15-17% of aramid fiber, 20-25% of flame-retardant nylon filament, 8-10% of non-flame-retardant nylon filament, 2-3% of antistatic fiber and 45-55% of flame-retardant viscose fiber;

the aramid fiber is aramid fiber 1414 or a mixed fiber of aramid fiber 1313 and aramid fiber 1414;

in the mixed fiber, the mass content of the aramid fiber 1414 is not less than 60%;

the flame-retardant nylon filament is a flame-retardant nylon 66 filament or a flame-retardant nylon 6 filament;

the strength of the flame-retardant nylon filament is 3.5-5 cN/dtex;

the phosphorus content in the flame-retardant nylon filament is 4000-6000 ppm;

the non-flame-retardant nylon filament is a non-flame-retardant nylon 66 filament or a non-flame-retardant nylon 6 filament;

the strength of the non-flame-retardant nylon filament is 7-8 cN/dtex;

the flame-retardant nylon filament is subjected to electron beam irradiation anti-molten drop treatment;

the electron beam irradiation anti-dripping treatment comprises the following steps:

and padding the flame-retardant nylon filament in a solution containing a compound with at least three functional groups, performing electron beam irradiation, and carding to form strips.

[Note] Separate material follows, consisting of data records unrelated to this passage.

Lemma capitalizeWords_from_get (s : string) :
  forall (inWord : bool) (i : nat) (c : ascii),
    String.get i s = Some c ->
    String.get i (capitalizeWords_from inWord s)
    = Some (if is_word c
            then if match i with 0 => inWord | S _ => follows_word_char s i end
                 then toLowerChar c else toUpperChar c
            else c).
Proof.
  induction s as [|a s IH]; intros inWord i c Hget; [by destruct i|].
  destruct i as [|j].
  - injection Hget as ->. simpl. by destruct (is_word c).
  - simpl in Hget.
    assert (Hrest : String.get (S j) (capitalizeWords_from inWord (String a s))
                    = String.get j (capitalizeWords_from (is_word a) s)).
    { simpl. by destruct (is_word a). }
    rewrite Hrest, (IH (is_word a) j c Hget).
    destruct j as [|k]; reflexivity.
Qed.

Lemma capitalizeWords_spec (s : string) : word_capitalised s (capitalizeWords s).
Proof.
  split; [apply capitalizeWords_from_length|].
  intros i c Hget. unfold capitalizeWords.
  rewrite (capitalizeWords_from_get s false i c Hget). by destruct i.
Qed.

(** ** The pattern loop *)

Lemma vendor_of_pattern_span (text : string) (pattern : regex) :
  vendor_of_pattern text pattern
  = match captured_span pattern text with
    | Some span =>
        if (2 <? String.length span) && (String.length span <? 50)
        then Some span else None
    | None => None
    end.
Proof.
  unfold vendor_of_pattern, captured_span.
  destruct (regex_match pattern text) as [[g|]|]; [|done..].
  by case_bool_decide.
Qed.

Lemma acceptable_test (span : string) :
  (2 <? String.length span) && (String.length span <? 50) = true <-> acceptable span.
Proof. unfold acceptable. by rewrite andb_true_iff, !Nat.ltb_lt. Qed.

Lemma vendor_of_pattern_Some (text : string) (pattern : regex) (vendor : string) :
  vendor_of_pattern text pattern = Some vendor
  <-> captured_span pattern text = Some vendor /\ acceptable vendor.
Proof.
  rewrite vendor_of_pattern_span.
  destruct (captured_span pattern text) as [span|]; [|by split; [|intros []]].
  destruct (_ && _) eqn:Htest.
  - apply acceptable_test in Htest. split; [by intros [= ->] | by intros [[= ->] _]].
  - split; [done|]. intros [[= ->] Hacc].
    apply acceptable_test in Hacc. congruence.
Qed.
Lemma fuel_enough f :
  enough parse_value f ∧
  (∀ acc, enough (λ f s, parse_elements f s acc) f) ∧
  (∀ acc, enough (λ f s, parse_members f s acc) f).
Proof.
  induction f as [|f (IHv & IHe & IHm)]; [by repeat split|].
  split; [|split].
  - intros s v r H. cbn [parse_value] in H.
    repeat case_match; simplify_eq; len_facts IHv IHe IHm;
    (split; [simpl in *; lia|]); (intros [|f'] Hf; [simpl in *; lia|]);
    cbn [parse_value]; use_eqs; try done;
    match goal with K : ∀ f', _ → _ = Some _ |- _ => apply K; simpl in *; lia end.
  - intros acc s v r H. cbn [parse_elements] in H.
    repeat case_match; simplify_eq; len_facts IHv IHe IHm;
    (split; [simpl in *; lia|]); (intros [|f'] Hf; [simpl in *; lia|]);
    cbn [parse_elements];
    match goal with
    | K : ∀ f', _ → parse_value f' _ = Some _ |- _ =>
      rewrite K by (simpl in *; lia)
    end; use_eqs; try done;
    match goal with K : ∀ f', _ → _ = Some _ |- _ => apply K; simpl in *; lia end.
  - intros acc s v r H. cbn [parse_members] in H.
    repeat case_match; simplify_eq; len_facts IHv IHe IHm;
    (split; [simpl in *; lia|]); (intros [|f'] Hf; [simpl in *; lia|]);
    cbn [parse_members]; use_eqs;
    match goal with
    | K : ∀ f', _ → parse_value f' _ = Some _ |- _ =>
      rewrite K by (simpl in *; lia)
    end; use_eqs; try done;
    match goal with K : ∀ f', _ → _ = Some _ |- _ => apply K; simpl in *; lia end.
Qed.

Lemma stringify_head v : plain v = true → starts_value (stringify v).
Proof.
  destruct v as [|[]| | | |]; simpl; try done; intros _; eexists _, _;
    (split; [reflexivity|]); tauto.
Qed.

Lemma skip_ws_value s rest :
  starts_value s → skip_ws (s ++ rest) = s ++ rest.
Proof.
  intros (c & t & -> & Hc). unfold skip_ws. simpl.
  replace (is_json_ws c) with false; [done|].
  destruct Hc as [->|[->|[->|[->|[->| ->]]]]]; reflexivity.
Qed.

Lemma parse_value_quote f s rest :
  parse_value (S f) (quote s ++ rest) = Some (JString s, rest).
Proof.
  unfold quote. cbn [parse_value app]. unfold skip_ws. cbn [drop_while].
  change (is_json_ws 34) with false. cbv iota.
  change (34 =? 123) with false. change (34 =? 91) with false.
  change (34 =? 34) with true. cbv iota.
  rewrite <- app_assoc. cbn [app].
  by rewrite parse_chars_quote_body.
Qed.

Lemma round_trips_intro v :
  (∀ rest, ∃ f, parse_value f (stringify v ++ rest) = Some (v, rest)) →
  round_trips v.
Proof.
  intros H f rest Hf. destruct (H rest) as [f0 H0].
  destruct (fuel_enough f0) as [Hv _]. apply Hv in H0 as [_ K].
  apply K. rewrite length_app. lia.
Qed.

Lemma parse_elements_stringify l :
  Forall (λ v, plain v = true ∧ round_trips v) l → l ≠ [] →
  ∀ acc rest, ∃ f,
    parse_elements f (join_comma (map stringify l) ++ 93 :: rest) acc
    = Some (JArray (acc ++ l), rest).
Proof.
  induction 1 as [|x l [Hp Hx] Hl IH]; [done|]. intros _ acc rest.
  destruct l as [|y l'].
  - exists (S (length (stringify x))). cbn [map join_comma parse_elements].
    rewrite Hx by done. reflexivity.
  - destruct (IH ltac:(done) (acc ++ [x]) rest) as [f Hf].
    destruct (fuel_enough f) as (_ & He & _). apply He in Hf as [_ K].
    set (tail := join_comma (map stringify (y :: l')) ++ 93 :: rest) in *.
    exists (S (length (stringify x) + length tail)).
    change (join_comma (map stringify (x :: y :: l')))
      with (stringify x ++ 44 :: join_comma (map stringify (y :: l'))).
    rewrite <- app_assoc. cbn [app parse_elements].
    rewrite Hx by lia. cbn [skip_ws drop_while].
    change (is_json_ws 44) with false. cbv iota.
    change (44 =? 44) with true. cbv iota.
    rewrite K by lia. by rewrite <- app_assoc.
Qed.

Lemma define_property_fresh k v m :
  k ∉ map fst m → define_property k v m = m ++ [(k, v)].
Proof.
  induction m as [|[k' v'] m IH]; simpl; [done|].
  intros [Hk Hm]%not_elem_of_cons. destruct (decide (k' = k)); [done|].
  by rewrite IH.
Qed.

Lemma parse_members_stringify m :
  Forall (λ kv : list N * json, plain kv.2 = true ∧ round_trips kv.2) m →
  m ≠ [] →
  ∀ acc rest, NoDup (map fst (acc ++ m)) → ∃ f,
    parse_members f
      (join_comma (map (λ kv, quote kv.1 ++ 58 :: stringify kv.2) m)
         ++ 125 :: rest) acc
    = Some (JObject (acc ++ m), rest).
Proof.
  induction 1 as [|[k x] m [Hp Hx] Hm IH]; [done|]. intros _ acc rest Hnd.
  assert (k ∉ map fst acc) as Hk.
  { rewrite map_app in Hnd. apply NoDup_app in Hnd as (_ & Hd & _).
    intros Hin. apply (Hd _ Hin). simpl. left. }
  simpl in Hx.
  destruct m as [|y m'].
  - exists (S (length (stringify x))).
    cbn [map join_comma parse_members fst snd].
    unfold quote at 1. cbn [app skip_ws drop_while].
    change (is_json_ws 34) with false. cbv iota.
    change (34 =? 34) with true. cbv iota.
    rewrite <- !app_assoc. cbn [app]. rewrite parse_chars_quote_body.
    cbn [skip_ws drop_while]. change (is_json_ws 58) with false. cbv iota.
    change (58 =? 58) with true. cbv iota.
    rewrite Hx by done. cbn [skip_ws drop_while].
    change (is_json_ws 125) with false. cbv iota.
    change (125 =? 44) with false. change (125 =? 125) with true. cbv iota.
    by rewrite define_property_fresh.
  - destruct (IH ltac:(done) (acc ++ [(k, x)]) rest) as [f Hf].
    { by rewrite <- app_assoc. }
    destruct (fuel_enough f) as (_ & _ & He). apply He in Hf as [_ K].
    set (tail := join_comma (map (λ kv : list N * json,
                   quote kv.1 ++ 58 :: stringify kv.2) (y :: m'))
                 ++ 125 :: rest) in *.
    exists (S (length (stringify x) + length tail)).
    change (join_comma (map (λ kv : list N * json,
                   quote kv.1 ++ 58 :: stringify kv.2) ((k, x) :: y :: m')))
      with ((quote k ++ 58 :: stringify x) ++ 44 ::
              join_comma (map (λ kv : list N * json,
                   quote kv.1 ++ 58 :: stringify kv.2) (y :: m'))).
    cbn [parse_members].
    unfold quote at 1. cbn [app skip_ws drop_while].
    change (is_json_ws 34) with false. cbv iota.
    change (34 =? 34) with true. cbv iota.
    rewrite <- !app_assoc. cbn [app]. rewrite <- ?app_assoc.
    cbn [app]. rewrite parse_chars_quote_body.
    cbn [skip_ws drop_while]. change (is_json_ws 58) with false. cbv iota.
    change (58 =? 58) with true. cbv iota.
    fold tail. rewrite Hx by lia. cbn [skip_ws drop_while].
    change (is_json_ws 44) with false. cbv iota.
    change (44 =? 44) with true. cbv iota.
    rewrite define_property_fresh by done.
    rewrite K by lia. by rewrite <- app_assoc.
Qed.

Lemma parse_value_stringify v : plain v = true → round_trips v.
Proof.
  induction v as [|b|n|s|l IH|m IH] using json_nested_ind; intros Hp.
  - intros [|f] rest Hf; [simpl in Hf; lia|]. reflexivity.
  - intros [|f] rest Hf; [destruct b; simpl in Hf; lia|]. by destruct b.
  - done.
  - intros [|f] rest Hf; [simpl in Hf; lia|]. apply parse_value_quote.
  - apply round_trips_intro. intros rest. simpl in Hp.
    destruct l as [|x l'].
    + by exists 1%nat.
    + assert (Forall (λ v, plain v = true ∧ round_trips v) (x :: l')) as Hall.
      { rewrite List.forallb_forall in Hp. rewrite Forall_forall in *.
        intros v Hv. pose proof (Hp v (proj1 (list_elem_of_In _ _) Hv)).
        split; [done|]. by apply IH. }
      destruct (parse_elements_stringify _ Hall ltac:(done) [] rest) as [f Hf].
      exists (S f). cbn [stringify]. cbn [app]. rewrite <- app_assoc.
      cbn [app parse_value skip_ws drop_while].
      change (is_json_ws 91) with false. cbv iota.
      change (91 =? 123) with false. change (91 =? 91) with true. cbv iota.
      inversion Hall as [|? ? [Hx _] _]; subst.
      change (drop_while is_json_ws ?s) with (skip_ws s).
      change (join_comma (map stringify (x :: l')) ++ [93] ++ rest)
        with (join_comma (map stringify (x :: l')) ++ 93 :: rest).
      destruct (stringify_head x Hx) as (c & t & Hc & Hcs).
      assert (∃ t', join_comma (map stringify (x :: l')) ++ 93 :: rest
                    = c :: t') as [t' Ht'].
      { simpl. destruct l'; rewrite Hc; simpl; eauto. }
      rewrite Ht' in *. cbn [skip_ws drop_while].
      replace (is_json_ws c) with false
        by (destruct Hcs as [->|[->|[->|[->|[->| ->]]]]]; reflexivity).
      replace (c =? 93) with false
        by (destruct Hcs as [->|[->|[->|[->|[->| ->]]]]]; reflexivity).
      done.
  - apply round_trips_intro. intros rest. simpl in Hp.
    apply andb_true_iff in Hp as [Hnd Hp]. apply bool_decide_eq_true in Hnd.
    destruct m as [|[k x] m'].
    + by exists 1%nat.
    + assert (Forall (λ kv : list N * json,
                plain kv.2 = true ∧ round_trips kv.2) ((k, x) :: m')) as Hall.
      { rewrite List.forallb_forall in Hp. rewrite Forall_forall in *.
        intros v Hv. pose proof (Hp v (proj1 (list_elem_of_In _ _) Hv)).
        split; [done|]. by apply IH. }
      destruct (parse_members_stringify _ Hall ltac:(done) [] rest Hnd)
        as [f Hf].
      exists (S f). cbn [stringify]. cbn [app]. rewrite <- app_assoc.
      cbn [app parse_value skip_ws drop_while].
      change (is_json_ws 123) with false. cbv iota.
      change (123 =? 123) with true. cbv iota.
      change (drop_while is_json_ws ?s) with (skip_ws s).
      match goal with
      | |- context [skip_ws (?j ++ 125 :: rest)] =>
        assert (∃ t', j ++ 125 :: rest = 34 :: t') as [t' Ht']
      end.
      { simpl. destruct m'; unfold quote; simpl; eauto. }
      rewrite Ht' in *. cbn [skip_ws drop_while].
      change (is_json_ws 34) with false. cbv iota.
      change (34 =? 125) with false. cbv iota. done.
Qed.

Theorem parse_stringify v : plain v = true → parse (stringify v) = Return v.
Proof.
  intros Hp. unfold parse.
  pose proof (parse_value_stringify v Hp (S (length (stringify v))) []) as H.
  rewrite app_nil_r in H. rewrite H by lia. reflexivity.
Qed.

End JSONFacts.

(** ** The catalog store *)

Module CatalogFacts.
Import JS Catalog Examples.

Lemma insert_by_created_at_last r l :
  Forall (λ x, created_at x ≤ created_at r) l →
  insert_by_created_at r l = l ++ [r].
Proof.
  induction 1 as [|x l Hx Hl IH]; simpl; [done|].
  destruct (N.ltb_spec (created_at r) (created_at x)); [lia|]. by rewrite IH.
Qed.

Lemma insert_by_created_at_perm r l : insert_by_created_at r l ≡ₚ r :: l.
Proof.
  induction l as [|x l IH]; simpl; [done|].
  case_match; [done|]. rewrite IH. apply Permutation_swap.
Qed.


Lemma sort_by_created_at_snoc l r :
  sort_by_created_at (l ++ [r]) = insert_by_created_at r (sort_by_created_at l).
Proof. unfold sort_by_created_at. by rewrite fold_left_app. Qed.

Lemma sort_by_created_at_perm l : sort_by_created_at l ≡ₚ l.
Proof.
  induction l as [|r l IH] using rev_ind; [done|].
  rewrite sort_by_created_at_snoc, insert_by_created_at_perm, IH.
  by rewrite Permutation_app_comm.
Qed.


Lemma StronglySorted_snoc_inv {A} (R : A → A → Prop) l r :
  StronglySorted R (l ++ [r]) → StronglySorted R l ∧ Forall (λ x, R x r) l.
Proof.
  induction l as [|x l IH]; simpl; [by repeat constructor|].
  intros H. apply StronglySorted_inv in H as [Hs Hx].
  apply IH in Hs as [Hs Hr]. apply Forall_app in Hx as [Hx Hxr].
  split; [by constructor|]. constructor; [|done]. by inversion Hxr.
Qed.

Lemma StronglySorted_snoc {A} (R : A → A → Prop) l r :
  StronglySorted R l → Forall (λ x, R x r) l → StronglySorted R (l ++ [r]).
Proof.
  induction 1 as [|x l Hl IH Hx]; simpl; intros Hr.
  - repeat constructor.
  - inversion Hr; subst. constructor; [by apply IH|].
    apply Forall_app. split; [done|]. by repeat constructor.
Qed.

Lemma Forall_filter' {A} (Q : A → Prop) (P : A → Prop)
    `{∀ x, Decision (P x)} l :
  Forall Q l → Forall Q (filter P l).
Proof.
  rewrite !Forall_forall. intros HQ x [_ Hx]%list_elem_of_filter. by apply HQ.
Qed.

2. The method of claim 1, wherein: the carding conditions were as follows:

the strip discharging speed is 550-650 m/min, and the strip discharging weight is 5-7 g/m;

the drawing comprises primary drawing, secondary drawing and tertiary drawing which are sequentially carried out;

the drawing conditions were as follows:

the strip discharging speed is 200-250 m/min, and the strip discharging weight is 5-7 g/m.

3. The production method according to claim 1 or 2, characterized in that: the conditions of the roving were as follows:

the draft multiple of the finishing zone is controlled to be 1.15-1.2, the rear draft multiple is controlled to be 1.2-1.3, the draft multiple of the main zone is controlled to be 6-7, the total draft multiple is 8-9, and the roving with the twist of 60-70 t/m is spun.

4. The production method according to claim 3, characterized in that: the conditions of the spun yarn were as follows:

the draft multiple of the finishing zone is controlled to be 1.2-1.3, the rear draft multiple is controlled to be 1.5-1.6, the draft multiple of the main zone is controlled to be 10-12, the total draft multiple is 20-25, spun yarn with twist of 80-90 t/m is spun, and the spun yarn count is 26/2-32/2S.

5. A blended wrapped core-spun yarn prepared by the process of any one of claims 1 to 4.

6. A high-strength flame-retardant anti-melt-drip antistatic fabric which is woven by the blended wrapped core-spun yarn of claim 5.